──────── Data shown
(** [Slot::start], src/layer2/dns/src/storage/queries/ledger/slot.rs:138-145. *)
Definition slot_start (self : Slot) (s : Seed V) (reg : Registry) : run Empty_set (Slot * Registry) :=
  let! (self, reg) := slot_retire self reg in
  let '(q, reg) := into_query s (slot_entries self) reg in
  Ok (Active q, reg).

(** ** The ledger *)

(** [Ledger], src/layer2/dns/src/storage/queries/ledger/mod.rs:69-72. *)
Record Ledger := ledger { slots : list Slot; reg : Registry }.

Definition with_reg (self : Ledger) (r : Registry) : Ledger := ledger (slots self) r.
Definition put_slot (self : Ledger) (lane : Lane) (s : Slot) : Ledger :=
  ledger (<[Z.to_nat lane := s]> (slots self)) (reg self).
Definition slot_at (self : Ledger) (lane : Lane) : option Slot := slots self !! Z.to_nat lane.

(** The end of a borrow of a row and the registry. *)
Definition write_back (self : Ledger) (lane : Lane) (family : Family.Version)
    (s : Row * Registry) : Ledger :=
  match slot_at self lane with
  | Some (Active q) =>
      put_slot (with_reg self s.2) lane (Active (with_branch q family s.1))
  | _ => with_reg self s.2
  end.

(** [Ledger::write], src/layer2/dns/src/storage/queries/ledger/mod.rs:212-219, and
    [Ledger::read]: [get_unchecked] is undefined beyond the slots. *)
Definition ledger_write (self : Ledger) (lane : Lane) : run Empty_set (Slot * Registry) :=
  match slot_at self lane with
  | Some s => Ok (s, reg self)
  | None => Stuck Undefined
  end.

(** [Ledger::complete], src/layer2/dns/src/storage/queries/ledger/mod.rs:197-201. *)
Definition complete (self : Ledger) (lane : Lane) (now : Z) : Ledger :=
  match slot_at self lane with
  | Some s => put_slot self lane (slot_complete s now)
  | None => self
  end.

(** [Ledger::retire_lane], src/layer2/dns/src/storage/queries/ledger/mod.rs:221-224. *)
Definition retire_lane (self : Ledger) (lane : Lane) : run Empty_set Ledger :=
  let! (slot, r) := ledger_write self lane in
  let! (slot, r) := slot_retire slot r in
  Ok (put_slot (with_reg self r) lane slot).

(** [Ledger::start], src/layer2/dns/src/storage/queries/ledger/mod.rs:226-229. *)
Definition start (self : Ledger) (lane : Lane) (s : Seed V) : run Empty_set Ledger :=
  let! (slot, r) := ledger_write self lane in
  let! (slot, r) := slot_start slot s r in
  Ok (put_slot (with_reg self r) lane slot).

(** [Filter], src/layer2/dns/src/storage/queries/ledger/mod.rs:30-42. *)
Inductive Filter :=
  | FId (id : Tx.Id)
  | FDatagram (id : Tx.Id) (epoch : Epoch.Epoch) (server : Net.SocketAddr)
  | FLive (id : Tx.Id) (now : Z)
  | FStream (server : Server).

(** [Filter::matches], src/layer2/dns/src/storage/queries/ledger/mod.rs:45-66. *)
Definition matches (self : Filter) (probe : Attempt V) (lease : Lease.Lease) : bool :=
  match self with
  | FId want => Lease.id lease =? want
  | FDatagram id epoch server =>
      match lease with
      | Lease.LUdp u =>
          (Lease.removed u =? id) && (Lease.u_epoch u =? epoch)
          && bool_decide (Request.stream (request probe) = None)
          && bool_decide (Request.address (request probe) = server)
      | Lease.LTcp _ => false
      end
  | FLive want now => (Lease.id lease =? want) && (now <? deadline probe)
  | FStream server => bool_decide (Request.stream (request probe) = Some server)
  end.

(** [Ledger::accept], src/layer2/dns/src/storage/queries/ledger/mod.rs:151-184. The
    ledger is the one the waiting state borrows; [decode] only reads. *)
Definition accept {A} (self : Ledger) (lane : Lane) (family : Family.Version) (filter : Filter)
    (decode : Request.Request V -> Lease.Lease -> run Empty_set (option A))
    : run Empty_set (option (WaitState * A)) :=
  match slot_at self lane with
  | Some (Active q) =>
      let hard := hard_deadline q in
      let slot := branch q family in
      match value slot with
      | Waiting probe lease =>
          if negb (matches filter probe lease) then Ok None
          else
            let! decoded := decode (request probe) lease in
            match decoded with
            | None => Ok None
            | Some decoded =>
                let! t := Table.release (ids (reg self)) lease in
                Ok (Some (wait_state (with_value slot Empty) (with_ids (reg self) t) probe hard,
                          decoded))
            end
      | _ => Ok None
      end
  | _ => Ok None
  end.

(** [Ledger::claim], src/layer2/dns/src/storage/queries/ledger/mod.rs:141-149. *)
Definition claim (self : Ledger) (lane : Lane) (family : Family.Version) (filter : Filter)
    : run Empty_set (option WaitState) :=
  let! o := accept self lane family filter (fun _ _ => Ok (Some tt)) in
  Ok (option_map fst o).

(** [Ledger::rollback], src/layer2/dns/src/storage/queries/ledger/mod.rs:186-195. *)
Definition rollback (self : Ledger) (lane : Lane) (family : Family.Version) (id : Tx.Id)
    : run Empty_set Ledger :=
  let! o := claim self lane family (FId id) in
  match o with
  | Some wait => let! s := wait_drop wait in Ok (write_back self lane family s)
  | None => Ok self
  end.
End ledger.
End Ledger.

(** ** Starting a pending request *)

Module Starts.
Import Registry Query LookupError Ledger.
Section starts.
Context `{InlineBytes} `{Payloads} {V : Type -> Type} `{CopyVec V} {N : nat}
  {T : Type} `{PlaneSet T} {B : Type} `{Fill B}.

Abbreviation Ledger := (Ledger (V := V) (T := T)).

(** [Submission], src/layer2/dns/src/storage/queries/mod.rs:47-51. *)
Inductive Submission := Committed | Deferred | FailedBy (cause : Kind).

(** [Finish], src/layer2/dns/src/storage/queries/mod.rs:54-57. *)
Inductive Finish (A : Type) := FDone (a : A) | FComplete (a : A) (lane : Lane).
Arguments FDone {A} a.
Arguments FComplete {A} a lane.

(** [Finish::apply], src/layer2/dns/src/storage/queries/mod.rs:60-72. *)
Definition finish_apply {A} (self : Finish A) (inner : Ledger) (now : Z) : A * Ledger :=
  match self with
  | FDone value => (value, inner)
  | FComplete value lane => (value, complete N inner lane now)
  end.

(** [Claim], src/layer2/dns/src/storage/queries/ledger/mod.rs:294-296. The index
    taken out of the pending set and the plane it came from. *)
Record Claim := claim_of { c_index : Z; c_plane : nat }.

(** [Pending::claim_udp], src/layer2/dns/src/storage/queries/ledger/mod.rs:258-263, and
    [Pending::claim_stream]: the first pending index of a plane. *)
Definition claim_plane (reg : Registry T) (plane : nat) : option (Claim * Registry T) :=
  match ps_take_front (pending reg) plane with
  | Some (i, p) => Some (claim_of i plane, with_pending reg p)
  | None => None
  end.

(** [Restore::return_item], src/layer2/dns/src/storage/queries/ledger/mod.rs:315-317.
    Dropping a claim puts the index back; [Claim::commit] leaves it out. *)
Definition claim_drop (c : Claim) (self : Ledger) : Ledger :=
  with_reg self (with_pending (reg self) (ps_set (pending (reg self)) (c_plane c) (c_index c))).

(** [Ready], src/layer2/dns/src/storage/queries/ledger/starts.rs:33-41. *)
Record ReadyStart := ready_start {
  rs_claim : Claim; rs_lane : Lane; rs_family : Family.Version; rs_probe : Attempt V }.

(** [slot.value = value] through the row a start borrows. *)
Definition set_row (self : Ledger) (lane : Lane) (family : Family.Version) (v : Branch V) : Ledger :=
  match slot_at self lane with
  | Some (Active q) =>
      put_slot self lane (Active (with_branch q family (with_value (branch q family) v)))
  | _ => self
  end.

(** [Candidate::take], src/layer2/dns/src/storage/queries/ledger/starts.rs:189-225.
    A stale claim is committed, one past its deadline is dropped. *)
Definition take (self : Ledger) (c : Claim) (now : Z) : option ReadyStart * Ledger :=
  let b := Branch.from_ordinal (c_index c) in
  let family := Branch.family b in
  let lane := Branch.lane b in
  match slot_at self lane with
  | Some (Active q) =>
      match value (branch q family) with
      | Pending probe =>
          if deadline probe <=? now then (None, claim_drop c self)
          else (Some (ready_start c lane family probe), set_row self lane family Empty)
      | _ => (None, self)
      end
  | _ => (None, self)
  end.

(** [Ready::commit], src/layer2/dns/src/storage/queries/ledger/starts.rs:229-238. *)
Definition ready_commit (r : ReadyStart) (lease : Lease.Lease) (self : Ledger) : Ledger :=
  set_row self (rs_lane r) (rs_family r) (Waiting (rs_probe r) lease).

(** [Ready::fail], src/layer2/dns/src/storage/queries/ledger/starts.rs:240-253. *)
Definition ready_fail (r : ReadyStart) (cause : Kind) (self : Ledger)
    : run Empty_set (Lane * Ledger) :=
  let! g := attempt_release (rs_probe r) (reg self) in
  Ok (rs_lane r, set_row (with_reg self g) (rs_lane r) (rs_family r) (Failed cause)).
(* ===== verification/QueriesFacts.v ===== *)
(** * The query store is safe.

    Every operation of the query store ends without a panic, without undefined
    behaviour and with the registry in step with the lookups, in every state
    any sequence of operations can reach. *)

From stdpp Require Import gmap.
From S2P Require Import Prelude Depot Random Time Errors Host Packet PacketFacts Response ResponseFacts Frames FramesFacts Index Config Transactions Query RegistryFacts QueryFacts Ledger LedgerFacts StartFacts Queries.

Import Registry Query Ledger Starts Queries.
#[local] Existing Instance Family.version_eq_dec.

Section queries_facts.
Context `{InlineBytesLaws} `{Payloads} {V : Type -> Type} `{CopyVecLaws V} (N : nat)
  {T : Type} `{PlaneSetLaws T} {B : Type} `{FillLaws B}.
Context (LANES : Z) (HL : 0 <= LANES <= MAX_LANES) (l : list Net.SocketAddr).

Abbreviation n := (2 * LANES).
Abbreviation Queries := (Queries V T).

(** A configuration that came through validation, over the servers [l]. *)
Record config_sound (c : Config.Validated V) : Prop := {
  cs_servers : cv_slice (Config.v_servers c) = imap (cycle_row l) l;
  cs_nonempty : l <> [];
  cs_attempts : 1 <= Config.attempts (Config.v_query c);
  cs_timeout : 0 < Config.attempt_timeout (Config.v_query c);
}.

Record Queries_ok (q : Queries) : Prop := {
  z_ledger : Ledger_ok LANES l (Config.attempts (Config.v_query (q_config q))) (inner q);
  z_lanes : forall p i, ps_mem (lanes q) p i = true -> (p = 0 \/ p = 1)%nat /\ 0 <= i < LANES;
  z_apart : forall i, ps_mem (lanes q) 0 i = true -> ps_mem (lanes q) 1 i = false;
  z_config : config_sound (q_config q);
}.
(** [State::discovery], src/layer2/dns/src/storage/state.rs:25-57. *)
Definition state_discovery (LANES : Z) (q : Queries.Queries V T) (clock : Civil.Anchor) (t : Target)
    : run Error (Discovery * Queries.Queries V T) :=
  let cfg := Config.v_refresh (Queries.q_config q) in
  match host t with
  | HAddress address => Ok (literal address (t_port t) cfg clock, q)
  | HName name =>
      match Queries.lane_claim q with
      | Ok (Some lane, q) => Ok (query_ name (t_port t) lane cfg clock, q)
      | Ok (None, _) => Err (LaneCapacity (target (HName name) (t_port t)) LANES)
      | Err e => match e with end
      | Stuck w => Stuck w
      end
  end.

(** [Plan::new], src/layer2/dns/src/storage/literal/plan.rs:16-20, of the plan
    for IP literals: a refresh policy. *)
Definition literal_plan (refresh : Config.Refresh) : run Config.Error Config.Refresh :=
  Config.validate refresh.
(** [State::discovery], src/layer2/dns/src/storage/literal/state.rs:17-31. *)
Definition literal_discovery (refresh : Config.Refresh) (clock : Civil.Anchor) (t : Target)
    : run Error Discovery :=
  match host t with
  | HAddress address => Ok (literal address (t_port t) refresh clock)
  | HName _ => Err (LiteralName t)
  end.
End create.
End Create.
(* ===== verification/LookupFacts.v ===== *)
(** * Discoveries follow their life cycle.

    Abstractly a discovery is a phase — no answer, a current one, a stale one —
    and a revision. [poll_at] refines the relation [life] on these, always
    asks to be woken by the deadline of its phase, and, with the query store
    it polls, never fails. *)

From stdpp Require Import gmap.
From S2P Require Import Prelude Depot Time Errors Host Response Index Config Transactions Query Ledger Queries QueriesFacts Store StoreFacts Promises Lookup.

Import Service Lookup.Discovery.

Section discovery_facts.
Context `{InlineBytesLaws} `{Payloads} `{UnixTimeLaws} {V : Type -> Type} `{CopyVecLaws V} (N : nat)
  {T : Type} `{PlaneSetLaws T} `{AverageLaws}.

Abbreviation Action := (Service.Action V Net.SocketAddr Net.SocketAddr Metadata.Metadata
  (Failure.Failure (Query.Answered V))).

Lemma imap_map {X Y} (f : X -> Y) l : imap (fun _ => f) l = map f l.
Proof. apply imap_const. Qed.

(** ** The abstract machine *)

(** What is published: nothing, an answer until it goes stale and then
    withdrawn, or a stale one until it is withdrawn. *)
Inductive phase := Absent | Current (until withdraw : Z) | Aged (withdraw : Z).

Definition phase_deadline (p : phase) : option Z :=
  match p with Absent => None | Current u _ => Some u | Aged w => Some w end.
Definition over (now : Z) (p : phase) : Prop :=
  match p with Absent => False | Current _ w | Aged w => w <= now end.
Definition quiet (now : Z) (p : phase) : Prop :=
  match p with Absent => True | Current u _ | Aged u => now < u end.

(** One poll at [now], from a phase and revision to the next. *)
Inductive life (query : bool) (now : Z) : phase * Z -> Action -> phase * Z -> Prop :=
  | life_pending p r at_ : quiet now p -> life query now (p, r) (APending at_) (p, r)
  | life_failed p r e at_ : life query now (p, r) (AFailed e at_) (p, r)
  | life_published p r s m at_ p' : s_revision s = r + 1 ->
      (if query then exists u w, p' = Current u w /\ u <= w else p' = Absent) ->
      life query now (p, r) (APublished s m at_) (p', r + 1)
  | life_stale u w r at_ : u <= now < w -> life query now (Current u w, r) (AStale r at_) (Aged w, r)
  | life_expired p r at_ : over now p -> life query now (p, r) (AExpired (r + 1) at_) (Absent, r + 1).

Definition action_poll (a : Action) : option Z :=
  match a with
  | APending at_ | APublished _ _ at_ | AStale _ at_ | AExpired _ at_ | AFailed _ at_ => at_
  end.
(** A deadline of the phase is never slept through. *)
Definition wakes (p : phase) (a : Action) : Prop :=
  forall d, phase_deadline p = Some d -> exists t, action_poll a = Some t /\ t <= d.

(** ** The concrete one *)

Definition phase_of (d : Discovery) : phase :=
  match Schedule.state (sched d) with
  | Schedule.Idle _ => Absent
  | Schedule.Fresh _ u w => Current u w
  | Schedule.Stale _ w => Aged w
  end.
Definition shape (d : Discovery) : phase * Z := (phase_of d, revision d).

(** What every operation preserves: the revision has room for the withdrawal of
    a published answer, failures are counted up to 16, and durations are not
    negative. *)
Record lively (d : Discovery) : Prop := {
  d_revision : 0 <= revision d < 2 ^ 64;
  d_room : phase_of d <> Absent -> is_query d = true /\ revision d + 1 < 2 ^ 64;
  d_order : match phase_of d with Current u w => u <= w | _ => True end;
  d_failures : match Schedule.failures (sched d) with Some k => 0 <= k <= 16 | None => True end;
  d_stale : 0 <= Config.stale (refresh d);
}.

(** The parts no operation changes. *)
Definition same (d' d : Discovery) : Prop :=
  source d' = source d /\ port d' = port d /\ refresh d' = refresh d /\ clock d' = clock d.
Lemma same_refl d : same d d.
Proof. done. Qed.
Lemma same_trans d1 d2 d3 : same d1 d2 -> same d2 d3 -> same d1 d3.
Proof. unfold same. naive_solver congruence. Qed.
Lemma same_sched d s : same (with_sched d s) d.
Proof. done. Qed.
Lemma same_is_query d' d : same d' d -> is_query d' = is_query d.
Proof. intros [Hs _]. unfold is_query. by rewrite Hs. Qed.

Lemma deadline_phase d : Schedule.deadline (sched d) = phase_deadline (phase_of d).
Proof. unfold Schedule.deadline, phase_of. by destruct (Schedule.state (sched d)). Qed.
────────────────
▶ Task requirements
Using the records above, set down exactly the lines from the one with "(** A configuration" through the one with "z_lanes : forall", inclusive, and nothing more.

▶ Solution for this exercise
(** A configuration that came through validation, over the servers [l]. *)
Record config_sound (c : Config.Validated V) : Prop := {
  cs_servers : cv_slice (Config.v_servers c) = imap (cycle_row l) l;
  cs_nonempty : l <> [];
  cs_attempts : 1 <= Config.attempts (Config.v_query c);
  cs_timeout : 0 < Config.attempt_timeout (Config.v_query c);
}.

Record Queries_ok (q : Queries) : Prop := {
  z_ledger : Ledger_ok LANES l (Config.attempts (Config.v_query (q_config q))) (inner q);
  z_lanes : forall p i, ps_mem (lanes q) p i = true -> (p = 0 \/ p = 1)%nat /\ 0 <= i < LANES;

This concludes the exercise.